For vast swaths of the liberal public, comedians have been almost deified: Jon Stewart is the sanest voice in America; John Oliver its most trustworthy source; Samantha Bee its most profound polemicist. Late-night hosts, as Chapo Trap House's Felix Biederman once observed, are to the liberal imagination what the troops are to conservatives. They’re brave and selfless, putting themselves on the line to fight evil every day so we can sleep safe at night, and frankly they don’t get paid enough. When these comedians reveal themselves to be basically as clueless as anyone else who receives enormous sums to go on TV, the response is a cacophony of disappointment. We put our faith in you!
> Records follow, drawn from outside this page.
(** A send under a deadline of its own, and what its failure does. *)
Lemma m_safe_send_or_fail (c : M EstablishedControl (result ControlError ())) :
  m_safe session_wf c 1 (λ _, True) →
  m_safe maintained_wf
    (r ← m_control (m_try_timeout ControlTimeout c);
     match r with RErr _ => m_modify send_failed | ROk _ => mret () end) 2 (λ _, True).
Proof.
  intros Hc. eapply (m_safe_bind _ _ _ 2 0).
  - apply m_safe_control. by apply (m_safe_try_timeout _ _ _ 1).
  - intros [_|e] _; [by apply m_safe_ret | apply m_safe_modify, wf_send_failed].
Qed.

Lemma update_registration_safe : m_safe maintained_wf (update_registration hex_decode) 86 (λ _, True).
Proof.
  eapply (m_safe_bind _ _ _ 1 85 (λ _, True)).
  { eapply (m_safe_bind _ _ _ 0 1); [apply m_safe_get|]. intros m Hm.
    cbv beta zeta. destruct (ec_force_expired _); [by apply m_safe_ret|].
    destruct (pong_session_expire_at _); [by apply m_safe_ret|].
    destruct (ec_session_setup_deadline _); [|by apply m_safe_ret].
    eapply (m_safe_bind _ _ _ 1 0); [apply m_safe_now|]. intros. by apply m_safe_ret. }
  intros [reason|] _; [|by apply m_safe_ret].
  eapply (m_safe_bind _ _ _ 0 85); [apply m_safe_modify, wf_set_control_state|]. intros _ _.
  eapply (m_safe_bind _ _ _ 84 1).
  { apply m_safe_control. apply (m_safe_try_timeout _ _ _ 83 (λ _, True)); [|done].
    apply EstablishedControl_authenticate_safe. }
  intros [_|e] _.
  - eapply (m_safe_bind _ _ _ 0 1); [apply m_safe_modify; intros m [? _]; by split|]. intros _ _.
    eapply (m_safe_bind _ _ _ 1 0); [apply m_safe_now|]. intros now _.
    eapply (m_safe_bind _ _ _ 0 0); [by apply m_safe_modify|]. intros _ _.
    eapply (m_safe_bind _ _ _ 0 0); [apply m_safe_modify, wf_set_control_state|]. intros _ _.
    by apply m_safe_ret.
  - eapply (m_safe_bind _ _ _ 0 1); [apply m_safe_modify, wf_note|]. intros _ _.
    eapply (m_safe_bind _ _ _ 0 1); [apply m_safe_await|]. intros _ _. by apply m_safe_ret.
Qed.

Lemma update_ping_safe now :
  uint 64 now → m_safe maintained_wf (update_ping false now) 2 (λ _, True).
Proof.
  intros Hnow. eapply (m_safe_bind _ _ _ 0 2); [apply m_safe_get|]. intros m Hm.
  eapply (m_safe_bind _ _ _ 0 2); [apply m_safe_u_sub|]. intros since _.
  case_decide; [|by apply m_safe_ret].
  eapply (m_safe_bind _ _ _ 0 2); [by apply m_safe_modify|]. intros _ _.
  by apply m_safe_send_or_fail, send_ping_safe.
Qed.

Lemma update_keep_alive_safe now : m_safe maintained_wf (update_keep_alive false now) 2 (λ _, True).
Proof.
  eapply (m_safe_bind _ _ _ 0 2); [apply m_safe_get|]. intros m Hm.
  eapply (m_safe_bind _ _ _ 0 2); [apply m_safe_u_sub|]. intros till _.
  eapply (m_safe_bind _ _ _ 0 2); [apply m_safe_u_sub|]. intros since _.
  case_decide; [|by apply m_safe_ret].
  eapply (m_safe_bind _ _ _ 0 2); [by apply m_safe_modify|]. intros _ _.
  apply m_safe_send_or_fail, send_keep_alive_safe.
Qed.

Lemma feed_loop_safe n timeouts : m_safe maintained_wf (feed_loop false n timeouts) (n * 3) (λ _, True).
Proof.
  revert timeouts. induction n as [|n IH]; intros timeouts; cbn [feed_loop]; [by apply m_safe_ret|].
  change (S n * 3)%nat with (2 + (1 + n * 3))%nat.
  assert (∀ t, m_safe maintained_wf (feed_loop false n t) (1 + n * 3) (λ _, True)) as IH'
    by (intros t; eapply m_safe_weaken; [apply IH | lia | done]).
  eapply m_safe_bind; [apply m_safe_control, recv_feed_msg_safe|].
  intros [[[msg|c|c]|e]|] _; try (by apply m_safe_ret); try (by apply IH').
  - destruct (rpc_content msg); try (by apply m_safe_ret); try (by apply IH').
    + eapply m_safe_bind; [apply m_safe_now|]. intros now _.
      apply (m_safe_bind _ _ _ 0 (n * 3) (λ _, True)); [by apply m_safe_modify|]. intros _ _. apply IH.
    + apply (m_safe_bind _ _ _ 0 (1 + n * 3) (λ _, True)); [|intros _ _; apply IH'].
      apply m_safe_modify. intros m Hm. by apply (wf_set_control_state Reconnecting) in Hm.
  - case_decide; [by apply m_safe_ret | apply IH'].
Qed.

Lemma update_silence_safe : m_safe maintained_wf (update_silence false) 1 (λ _, True).
Proof.
  eapply (m_safe_bind _ _ _ 0 1); [apply m_safe_get|]. intros m Hm.
  case_decide; [|by apply m_safe_ret].
  eapply (m_safe_bind _ _ _ 1 0); [apply m_safe_now|]. intros now _.
  eapply (m_safe_bind _ _ _ 0 0); [apply m_safe_u_sub|]. intros since _.
  case_decide; [|by apply m_safe_ret].
  apply m_safe_modify. intros m' Hm'. apply wf_send_failed, wf_set_control_state. exact Hm'.
Qed.

Lemma send_udp_session_auth_safe now_ms min_wait_ms :
  m_safe maintained_wf (send_udp_session_auth false now_ms min_wait_ms) 2 (λ _, True).
Proof.
  eapply (m_safe_bind _ _ _ 0 2); [apply m_safe_get|]. intros m Hm.
  eapply (m_safe_bind _ _ _ 0 2 (λ _, True)).
  { unfold u_add. case_decide; by eapply m_safe_lift. }
  intros next _. case_decide; [by apply m_safe_ret|].
  eapply (m_safe_bind _ _ _ 0 2); [by apply m_safe_modify|]. intros _ _.
  eapply (m_safe_bind _ _ _ 2 0).
  - apply m_safe_control, (m_safe_try_timeout _ _ _ 1 (λ _, True)); [|done].
    apply send_setup_udp_channel_safe.
  - intros [_|e] _; (eapply (m_safe_bind _ _ _ 0 0 (λ _, True)); [|intros; by apply m_safe_ret]);
      [by apply m_safe_ret | apply m_safe_modify, wf_send_failed].
Qed.

Lemma update_safe_aux : m_safe maintained_wf (update hex_decode false) 182 (λ _, True).
Proof.
  eapply (m_safe_bind _ _ _ 86 96); [apply update_registration_safe|].
  intros [] _; [|by apply m_safe_ret].
  eapply (m_safe_bind _ _ _ 1 95); [apply m_safe_now|]. intros now Hnow.
  eapply (m_safe_bind _ _ _ 2 93); [by apply update_ping_safe|]. intros _ _.
  eapply (m_safe_bind _ _ _ 2 91); [apply update_keep_alive_safe|]. intros _ _.
  eapply (m_safe_bind _ _ _ 90 1); [apply (feed_loop_safe 30)|].
  intros [ev|] _; [by apply m_safe_ret|].
  eapply (m_safe_bind _ _ _ 1 0); [apply update_silence_safe|]. intros _ _. by apply m_safe_ret.
Qed.

(** C38: The maintenance of a session in the release build. Whatever the
    network, the API and the clock answer, [update] and [send_udp_session_auth]
    do not panic and end after at most 182 and two operations; they keep a
    session whose requests can be written, and a hard reconnect is never
    requested before three failures. *)
Theorem update_safe (m : MaintainedControl) (w : world) (now_ms min_wait_ms : Z) :
  clock_ok (wd w) → maintained_wf m →
  (let '(r, m', w') := update hex_decode false m w in
   r ≠ MPanic ∧ maintained_wf m' ∧ (wd_pos w' ≤ wd_pos w + 182)%nat) ∧
  (let '(r, m', w') := send_udp_session_auth false now_ms min_wait_ms m w in
   r ≠ MPanic ∧ maintained_wf m' ∧ (wd_pos w' ≤ wd_pos w + 2)%nat).
Proof.
  intros Hc Hm. split.
  - pose proof (update_safe_aux m w Hc Hm) as H.
    destruct (update hex_decode false m w) as [[r m'] w']. destruct H as (Hr & Hwf & _ & _ & Hp).
    split_and!; [by destruct r | done | done].
  - pose proof (send_udp_session_auth_safe now_ms min_wait_ms m w Hc Hm) as H.
    destruct (send_udp_session_auth false now_ms min_wait_ms m w) as [[r m'] w'].
    destruct H as (Hr & Hwf & _ & _ & Hp). split_and!; [by destruct r | done | done].
Qed.

(** *** A silent server *)

(** What [update] does when it gives the server up. *)
Definition lost (m : MaintainedControl) : MaintainedControl :=
  send_failed (set_control_state Reconnecting (mc_set_pong 0 m)).

(** Silence. In every build: no pong for more than six seconds, and the
    session is marked expired, so that the next [update] registers again, the
    state published is [Reconnecting], and one failure is counted; until then
    nothing happens. A system clock that was set back behind the last pong
    panics a build with overflow checks, and in the release build looks like
    such a silence. *)
Theorem silence_spec (overflow_checks : bool) (m : MaintainedControl) (w : world) :
  let now := wd_clock (wd w) (wd_pos w) in
  uint 63 (mc_last_pong m) → mc_last_pong m ≠ 0 → 0 ≤ now →
  update_silence overflow_checks m w =
    (if decide (now < mc_last_pong m) then
       if overflow_checks then (MPanic, m, bump w) else (MDone (), lost m, bump w)
     else if decide (6000 < now - mc_last_pong m) then (MDone (), lost m, bump w)
     else (MDone (), m, bump w)) ∧
  (∀ t, is_expired t (mc_control (lost m)) = Some Forced) ∧
  mc_soft_reconnect_failures (lost m) = saturating_add 32 (mc_soft_reconnect_failures m) 1 ∧
  (watch_receivers (mc_control_state m) ≠ 0%nat →
   watch_borrow (mc_control_state (lost m)) = Reconnecting).
Proof.
  intros now Hu Hne Hnow. split_and!.
  - unfold update_silence, m_get, m_now, mbind, M_bind. rewrite decide_True by done.
    fold now. unfold m_lift, uint in *. case_decide as Hlt.
    + destruct overflow_checks; [by rewrite u_sub_panics|]. rewrite u_sub_wraps by done.
      assert (wrap 64 (now - mc_last_pong m) = 2 ^ 64 + (now - mc_last_pong m)) as ->.
      { unfold wrap. symmetry. apply (Z.mod_unique _ _ (-1)); lia. }
      by rewrite decide_True by lia.
    + rewrite u_sub_fits by lia. by case_decide.
  - done.
  - unfold lost, send_failed, expire_control, note_control_failure. cbn.
    by destruct (set_control_state_fields Reconnecting (mc_set_pong 0 m)) as (_ & _ & _ & _ & _ & _ & -> & _).
  - intros Hr. unfold lost. cbn. by apply set_control_state_published.
Qed.

(** *** Escalation *)

Fixpoint updates (n : nat) : M MaintainedControl () :=
  match n with
  | O => mret ()
  | S n => update hex_decode false;; updates n
  end.

(** The API refuses every registration. *)
Definition api_refuses (a : answers) : Prop := ∀ n c t, ∃ e, wd_sign a n c t = RErr e.

Lemma authenticate_refused c w :
  api_refuses (wd w) →
  let '(r, c', w') := ConnectedControl_authenticate hex_decode c w in
  (r = MCut ∧ wd_budget w ≠ None ∨ ∃ e, r = MDone (RErr e)) ∧ c' = c ∧ wd w' = wd w.
Proof.
  intros Hapi. unfold ConnectedControl_authenticate, m_get, m_ask, m_ask_raw, m_await, mbind, M_bind.
  destruct (wd_budget w) as [[|b]|]; cbn; [by split_and!; [left|..]|..];
    match goal with |- context [wd_sign ?a ?n ?x ?y] => destruct (Hapi n x y) as [e ->] end; cbn;
    by split_and!; [right; eexists|..].
Qed.
Definition AccountTunnelV1_wf (x : AccountTunnelV1) : Prop :=
  (uint 128) (AccountTunnelV1_id x) ∧
  DateTime_wf (AccountTunnelV1_created_at x) ∧
  (uint 16) (AccountTunnelV1_port_count x) ∧
  (from_option (uint 128) True) (AccountTunnelV1_firewall_id x) ∧
  AccountTunnelOrigin_wf (AccountTunnelV1_origin x) ∧
  (Forall PortAllocationRequest_wf) (AccountTunnelV1_port_allocation_requests x) ∧
  (Forall PublicAllocation_wf) (AccountTunnelV1_public_allocations x) ∧
  (Forall ConnectAddress_wf) (AccountTunnelV1_connect_addresses x).

#[global] Instance AccountTunnelV1_laws : SerdeLaws AccountTunnelV1 AccountTunnelV1_wf.
Proof. serde_struct. Qed.

Record AccountTunnelsV1 : Type := {
  AccountTunnelsV1_tunnels : list AccountTunnelV1;
}.

#[global] Instance AccountTunnelsV1_serde : Serde AccountTunnelsV1 := {|
  to_value x :=
    Object
      [("tunnels"%string, to_value (Serde := (@Serde_list _ AccountTunnelV1_serde)) (AccountTunnelsV1_tunnels x))];
  from_value v :=
    entries ← entries_of v;
    tunnels' ← field_or (@Serde_list _ AccountTunnelV1_serde) [] "tunnels" entries;
    Some {| AccountTunnelsV1_tunnels := tunnels' |} |}.

Definition AccountTunnelsV1_wf (x : AccountTunnelsV1) : Prop :=
  (Forall AccountTunnelV1_wf) (AccountTunnelsV1_tunnels x).

#[global] Instance AccountTunnelsV1_laws : SerdeLaws AccountTunnelsV1 AccountTunnelsV1_wf.
Proof. serde_struct. Qed.

Record TunnelProtocolRawPorts : Type := {
  TunnelProtocolRawPorts_port_type : PortType;
  TunnelProtocolRawPorts_port_count : Z;
  TunnelProtocolRawPorts_software_description : string;
}.

#[global] Instance TunnelProtocolRawPorts_serde : Serde TunnelProtocolRawPorts := {|
  to_value x :=
    Object
      [("port_type"%string, to_value (Serde := PortType_serde) (TunnelProtocolRawPorts_port_type x));
       ("port_count"%string, to_value (Serde := (Serde_uint 16)) (TunnelProtocolRawPorts_port_count x));
       ("software_description"%string, to_value (Serde := Serde_string) (TunnelProtocolRawPorts_software_description x))];
  from_value v :=
    entries ← entries_of v;
    port_type' ← field PortType_serde "port_type" entries;
    port_count' ← field (Serde_uint 16) "port_count" entries;
    software_description' ← field Serde_string "software_description" entries;
    Some {| TunnelProtocolRawPorts_port_type := port_type';
            TunnelProtocolRawPorts_port_count := port_count';
            TunnelProtocolRawPorts_software_description := software_description' |} |}.

Definition TunnelProtocolRawPorts_wf (x : TunnelProtocolRawPorts) : Prop :=
  (uint 16) (TunnelProtocolRawPorts_port_count x).

#[global] Instance TunnelProtocolRawPorts_laws : SerdeLaws TunnelProtocolRawPorts TunnelProtocolRawPorts_wf.
Proof. serde_struct. Qed.

Inductive TunnelProtocolV1 : Type :=
  | TunnelProtocolV1_TunnelType (x : TunnelType)
  | TunnelProtocolV1_RawPorts (x : TunnelProtocolRawPorts).

#[global] Instance TunnelProtocolV1_serde : Serde TunnelProtocolV1 := {|
  to_value x :=
    match x with
    | TunnelProtocolV1_TunnelType x => adjacent "type" "details" "tunnel-type" (Some (to_value (Serde := TunnelType_serde) x))
    | TunnelProtocolV1_RawPorts x => adjacent "type" "details" "raw-ports" (Some (to_value (Serde := TunnelProtocolRawPorts_serde) x))
    end;
  from_value v :=
    '(name, data) ← adjacent_parts "type" "details" v;
    variant ← find_variant name
      [("tunnel-type", newtype_variant TunnelType_serde TunnelProtocolV1_TunnelType);
       ("raw-ports", newtype_variant TunnelProtocolRawPorts_serde TunnelProtocolV1_RawPorts)]%string;
    variant data |}.

Definition TunnelProtocolV1_wf (y : TunnelProtocolV1) : Prop :=
  match y with
  | TunnelProtocolV1_RawPorts x => TunnelProtocolRawPorts_wf x
  | _ => True
  end.

#[global] Instance TunnelProtocolV1_laws : SerdeLaws TunnelProtocolV1 TunnelProtocolV1_wf.
Proof. serde_enum. Qed.

Record AgentOrigin : Type := {
  AgentOrigin_agent_id : option Uuid;
  AgentOrigin_config : option AgentTunnelConfig;
}.

#[global] Instance AgentOrigin_serde : Serde AgentOrigin := {|
  to_value x :=
    Object
      [("agent_id"%string, to_value (Serde := (@Serde_option _ (Serde_text uuid_text))) (AgentOrigin_agent_id x));
       ("config"%string, to_value (Serde := (@Serde_option _ AgentTunnelConfig_serde)) (AgentOrigin_config x))];
  from_value v :=
    entries ← entries_of v;
    agent_id' ← field_or (@Serde_option _ (Serde_text uuid_text)) None "agent_id" entries;
    config' ← field_or (@Serde_option _ AgentTunnelConfig_serde) None "config" entries;
    Some {| AgentOrigin_agent_id := agent_id';
            AgentOrigin_config := config' |} |}.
Liberals turned the court jesters, the only ones allowed to speak the truth to the king, into the leaders of a phantasmal political movement that leaches from the glowing screens every night. But they have forgotten why kings kept their jesters around in the first place.

That word — truth — is the really important one. Somehow, it’s become a commonplace understanding of comedy that it works by revealing the truth behind fabrications and getting at what’s really there. It’s why so many people insist that Bill Hicks and George Carlin were actually philosophers, that their rants about fat people and how we’ve all become metrosexual pussies who go to the mall were fundamentally part of the same discursive universe as Kant and Hegel. The comedian is somewhere between a scientist (working, methodically, by mistakes and inversions, to get to the raw facts of the matter) and a shaman (a mystical fearless spirit seeing through the world of illusions to a higher truth beyond).

The latest, bravest movement-leading late-night comedian is Jimmy Kimmel, with his nightly broadsides against Republican assaults on Obamacare. Kimmel isn’t just commenting on the discussion, but reshaping it. The "Jimmy Kimmel Test," that no new health bill should strip away the benefits of the Affordable Care Act, has become a useful shorthand for measuring the relative evil of any new proposal. But Kimmel’s stance here is unusual: what he’s not adopting is the position of the abstracted comedian-commentator, the observer of earthly things from above and beyond, a linguistic figment in a body of words. He still cracks jokes, but here he’s the father of a five-month-old child who needed emergency open-heart surgery at birth; he’s a political subject, stuck in a perishable body that time or politics could kill at any moment.

This is not to say that comedy can never be used for progressive political ends. It’s just that not all comedy should be considered inherently progressive. There’s an interesting parallel with literature: in his later years, Friedrich Engels was regularly approached by young socialist writers who wanted him to read their manuscripts—didactic little stories about heroic workers who banded together and triumphed over their evil bosses. Engels would tell these writers to go away and read some Balzac, who was a monarchist. Comedy can poke at the truth, but that’s far from its highest function.

Samuel Beckett, who was probably the funniest writer of the 20th century, devised a classification of laughter into three modes: the bitter, the hollow and the mirthless, each one greater and higher than the last. Our world is not a happy one. It deserves a better kind of laugh.